■ **EXERCISE REQUIREMENTS**: Write out, word for word, only the data from its first line to the line containing "- destruct (WithCancel_ok".

■ **DATA FOR THIS EXERCISE**:
Lemma step_simulated s ev s' : inv s → step s ev s' → simulated s ev s'.
Proof.
  intros Hi Hs. destruct Hs as
    [w ps ar parent c w' Hu Hop|w ps ar parent d c w' Hu _ Hop|w ps ar a c w' Ha Hc Hop|w ps ar a c w' _ Hc Hop
    |w ps ar a t Ht _|w ps ar a c w' Hf Hc Hop|w ps ar f e _|w ps ar i parent child ch a e w' Hw Hd Hcl Hc He Hop
    |w ps ar i parent child ch Hw Hd Hcl|w ps ar t _].
  - destruct (WithCancel_ok _ parent Hi Hu) as (c' & w'' & Hop' & Hsim). simpl in Hop'. rewrite Hop in Hop'. by simplify_eq.
  - destruct (timerCtx_new_ok _ parent d Hi Hu) as (c' & w'' & Hop' & Hsim). simpl in Hop'. rewrite Hop in Hop'. by simplify_eq.
  - destruct (arm_ok _ a c Hi Ha Hc) as (w'' & Hop' & Hsim). simpl in Hop'. rewrite Hop in Hop'. by simplify_eq.
  - destruct (simulated_cancel _ a c w ar Canceled Hi Hc) as (w'' & Hop' & Hsim); [apply released_unchanged|].
    unfold CancelFunc in Hop. rewrite Hop in Hop'. by simplify_eq.
  - by apply (simulated_fire _ _ _ Hi Ht).
  - destruct (simulated_cancel _ a c (set_fired (fired w ∖ {[a]}) w) ar DeadlineExceeded Hi Hc) as (w'' & Hop' & Hsim).
    { split; try done; [apply subset_remove|]. simpl. set_solver. }
    rewrite Hop in Hop'. by simplify_eq.
  - by apply (simulated_silent _ (set_foreigns _ w) Hi).
  - assert ((parent, child) ∈ watchers w) as Hin by by eapply list_elem_of_lookup_2.
    destruct (inv_watchers _ Hi _ _ Hin) as (Hwd & _ & _).
    destruct (simulated_watch _ a child (set_watchers (delete i (watchers w)) w) ar e Hi Hc Hwd) as (w'' & Hop' & Hsim).
    { by apply (released_unwatch (State w ps ar) i parent child a). }
    rewrite Hop in Hop'. by simplify_eq.
  - assert ((parent, child) ∈ watchers w) as Hin by by eapply list_elem_of_lookup_2.
    destruct (inv_watchers _ Hi _ _ Hin) as (_ & _ & a & Ha).
    apply (simulated_unwatch _ _ _ _ Hi Hw). destruct (closed_pointer _ a child ch Hi Ha Hd) as [Hb He].
    simpl in Hb, He. rewrite Hcl in Hb. simpl. rewrite He.
    by apply (bool_decide_eq_true_1 _ (eq_sym Hb)).
  - by apply (simulated_silent _ (set_clock t w) Hi).
Qed.

End simulation.

(** ** Runs *)

Inductive runs (t : Z) : list event → state → Prop :=
| runs_nil : runs t [] (initial t)
| runs_snoc tr s ev s' : runs t tr s → step s ev s' → runs t (tr ++ [ev]) s'.

Inductive spec_runs : list event → list entry → Prop :=
| spec_runs_nil : spec_runs [] []
| spec_runs_snoc tr l ev l' : spec_runs tr l → spec_step l ev l' → spec_runs (tr ++ [ev]) l'.

Lemma runs_inv `{!MapRangeLaws} t tr s : runs t tr s → inv s.
Proof. induction 1 as [|tr s ev s' _ IH Hs]; [apply inv_initial|]. by apply (step_simulated s ev s' IH Hs). Qed.

(** C22. Contexts refine what the package documents.  Whatever goroutines create, cancel
    and abandon contexts, and whenever timers fire and contexts of other packages end,
    each operation of the package being one step:
    the errors of the contexts are those of the specification, in which a new context
    starts with the error of the context above it, and a cancellation gives its error to
    the context and to everything below it that has none yet, and changes nothing else. *)
Theorem contexts_refine `{!MapRangeLaws} t tr s : runs t tr s → spec_runs tr (abs s).
Proof.
  induction 1 as [|tr s ev s' Hr IH Hs]; [constructor|]. econstructor; [exact IH|].
  by apply (step_simulated s ev s' (runs_inv _ _ _ Hr) Hs).
Qed.

Lemma WithDeadline_ok `{!MapRangeLaws} s parent d :
  inv s → usable s parent → ∃ c w', WithDeadline (store s) parent d = Ok (c, w').
Proof.
  intros Hi Hu. unfold WithDeadline. destruct (sooner (Deadline parent) d).
  { destruct (WithCancel_ok s parent Hi Hu) as (c & w' & Hop & _). eauto. }
  destruct (timerCtx_new_ok s parent d Hi Hu) as (c & w1 & Hop & [Hi1 _]). rewrite Hop. cbn [mbind result_bind].
  destruct (arm_ok _ (length (pointers s)) c Hi1) as (w2 & Hop2 & _); [simpl; set_solver|by apply list_lookup_middle|].
  simpl in Hop2. rewrite Hop2. simpl. eauto.
Qed.

(** No operation gets stuck, in any reachable store: no mutex is locked twice or
    unlocked unlocked, no channel closed twice, no cancellation lacks its error, and the
    recursion over children ends within its fuel. *)
Theorem operations_never_stuck `{!MapRangeLaws} t tr s :
  runs t tr s →
  (∀ parent, usable s parent → ∃ c w', WithCancel (store s) parent = Ok (c, w'))
  ∧ (∀ parent d, usable s parent → ∃ c w', WithDeadline (store s) parent d = Ok (c, w'))
  ∧ (∀ a c, a ∈ arming s → pointers s !! a = Some c → ∃ w', timerCtx_arm (store s) c = Ok w')
  ∧ (∀ a c, pointers s !! a = Some c →
       (∃ w', CancelFunc (store s) c = Ok w') ∧ (∃ w', cancel (store s) c true (Some DeadlineExceeded) = Ok w'))
  ∧ (∀ parent child ch, (parent, child) ∈ watchers (store s) → Done parent = Some ch → is_closed (store s) ch = true →
       ∃ w', cancel (store s) child false (Err_ (store s) parent) = Ok w').
Proof.
  intros Hi%runs_inv. split_and!.
  - intros parent Hu. destruct (WithCancel_ok s parent Hi Hu) as (c & w' & ? & _). eauto.
  - intros parent d Hu. by apply WithDeadline_ok.
  - intros a c Ha Hc. destruct (arm_ok s a c Hi Ha Hc) as (w' & ? & _). eauto.
  - intros a c Hc. split; edestruct (simulated_cancel s a c (store s) (arming s)) as (w' & Hw' & _);
      eauto using released_unchanged.
  - intros parent child ch Hin Hd Hcl. destruct (inv_watchers _ Hi _ _ Hin) as ((parent' & ch' & Hp' & Hno & Hd') & Hp & a & Ha).
    assert (parent' = parent) as -> by congruence. rewrite (closed_foreign _ _ _ Hno Hd) in Hcl.
    apply bool_decide_eq_true_1 in Hcl as [e He]%not_eq_None_Some. rewrite He.
    destruct (simulated_watch s a child (store s) (arming s) e Hi Ha) as (w' & Hw' & _);
      [by exists parent, ch|apply released_unchanged|eauto].
Qed.

(** Who is in a map. *)
Lemma in_children_iff s b cl x c :
  inv s → cells (store s) !! b = Some cl →
  in_children cl x c ↔ err cl = None ∧ key_of c = Some x ∧ pointers s !! x.2 = Some c
    ∧ up (pointers s) x.2 = Some b ∧ cell_err (store s) x.2 = None.
Proof.
  intros Hi Hb. assert (is_Some (pointers s !! b)) as Hs.
  { apply lookup_lt_is_Some. rewrite <- (inv_sized _ Hi). by eapply lookup_lt_Some. }
  destruct (good_cell _ _ _ (inv_good _ Hi b Hs)) as (q & cl' & _ & Hcl & _ & _ & _ & _ & Hno & Hch).
  rewrite Hb in Hcl. injection Hcl as <-. destruct (err cl) as [e|]; [|rewrite Hch by done; naive_solver].
  split; [|by intros [? _]]. unfold in_children. rewrite Hno by eauto. simpl. by rewrite lookup_empty.
Qed.

(** C23. What has ended holds nothing.  In every store between whole operations a context that has ended
    has no children, no started timer and no place in the map of another, and everything
    below it has ended; and a live context is in the map of the one above it, so that
    cancellation reaches it. *)
Theorem ended_contexts_hold_nothing `{!MapRangeLaws} t tr s a c :
  runs t tr s → pointers s !! a = Some c →
  (cell_err (store s) a ≠ None →
     children <$> cells (store s) !! a = Some None ∧ timers (store s) !! a = None
     ∧ (∀ b cl x, cells (store s) !! b = Some cl → ¬ in_children cl x c)
     ∧ (∀ b, a ∈ ln (pointers s) b → cell_err (store s) b ≠ None))
  ∧ (cell_err (store s) a = None →
     ∀ p, parent_of c ≫= parentCancelCtx = Some p →
       cell_err (store s) p = None ∧ ∃ cl x, cells (store s) !! p = Some cl ∧ in_children cl x c).
Proof.
  intros Hi%runs_inv Hc. pose proof (inv_ps _ Hi) as Hps.
  pose proof (inv_good _ Hi a (mk_is_Some _ _ Hc)) as Hg.
  destruct (good_cell _ _ _ Hg) as (c' & cl & Hc' & Hcl & Hmu & Hdone & Htm & Htms & Hno & Hch).
  assert (cell_err (store s) a = err cl) as Herr by (unfold cell_err; by rewrite Hcl).
  rewrite <- (up_parent (pointers s) a c Hc). split.
  - intros Hend. rewrite Herr in Hend. split_and!.
    + rewrite Hcl. simpl. f_equal. by apply Hno, not_eq_None_Some.
    + destruct (timers (store s) !! a) eqn:Ht; [|done]. by destruct Hend; apply Htm, Htms.
    + intros b clb x Hb (_ & Hx & Hq & _ & Hl)%(in_children_iff s b clb x c Hi Hb).
      destruct (Hps _ _ Hc) as [Hk _]. rewrite Hk in Hx. injection Hx as <-. simpl in Hl. congruence.
    + intros b Hb. apply (ended_below _ Hps (store s) a b); [|by rewrite Herr|done].
      intros b' Hb'. apply (inv_good _ Hi). apply (elem_ln _ Hps) in Hb'. by destruct Hb'.
  - intros Hl p Hp. destruct (Hps _ _ Hc) as [Hk _]. destruct (up_lt _ Hps _ _ Hp) as (_ & Hps' & _).
    destruct (inv_cell s p Hi Hps') as [clp Hclp]. destruct (cell_err (store s) p) as [e|] eqn:Hpe.
    { exfalso. by apply (good_ended _ _ _ (inv_good _ Hi p Hps')) in Hp; [|rewrite Hpe]. }
    split; [done|]. eexists clp, _. split; [done|]. apply (in_children_iff s p); [done..|].
    split_and!; [unfold cell_err in Hpe; by rewrite Hclp in Hpe|exact Hk|done..].
Qed.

■ **ANSWER BOX**:
Lemma step_simulated s ev s' : inv s → step s ev s' → simulated s ev s'.
Proof.
  intros Hi Hs. destruct Hs as
    [w ps ar parent c w' Hu Hop|w ps ar parent d c w' Hu _ Hop|w ps ar a c w' Ha Hc Hop|w ps ar a c w' _ Hc Hop
    |w ps ar a t Ht _|w ps ar a c w' Hf Hc Hop|w ps ar f e _|w ps ar i parent child ch a e w' Hw Hd Hcl Hc He Hop
    |w ps ar i parent child ch Hw Hd Hcl|w ps ar t _].
  - destruct (WithCancel_ok _ parent Hi Hu) as (c' & w'' & Hop' & Hsim). simpl in Hop'. rewrite Hop in Hop'. by simplify_eq.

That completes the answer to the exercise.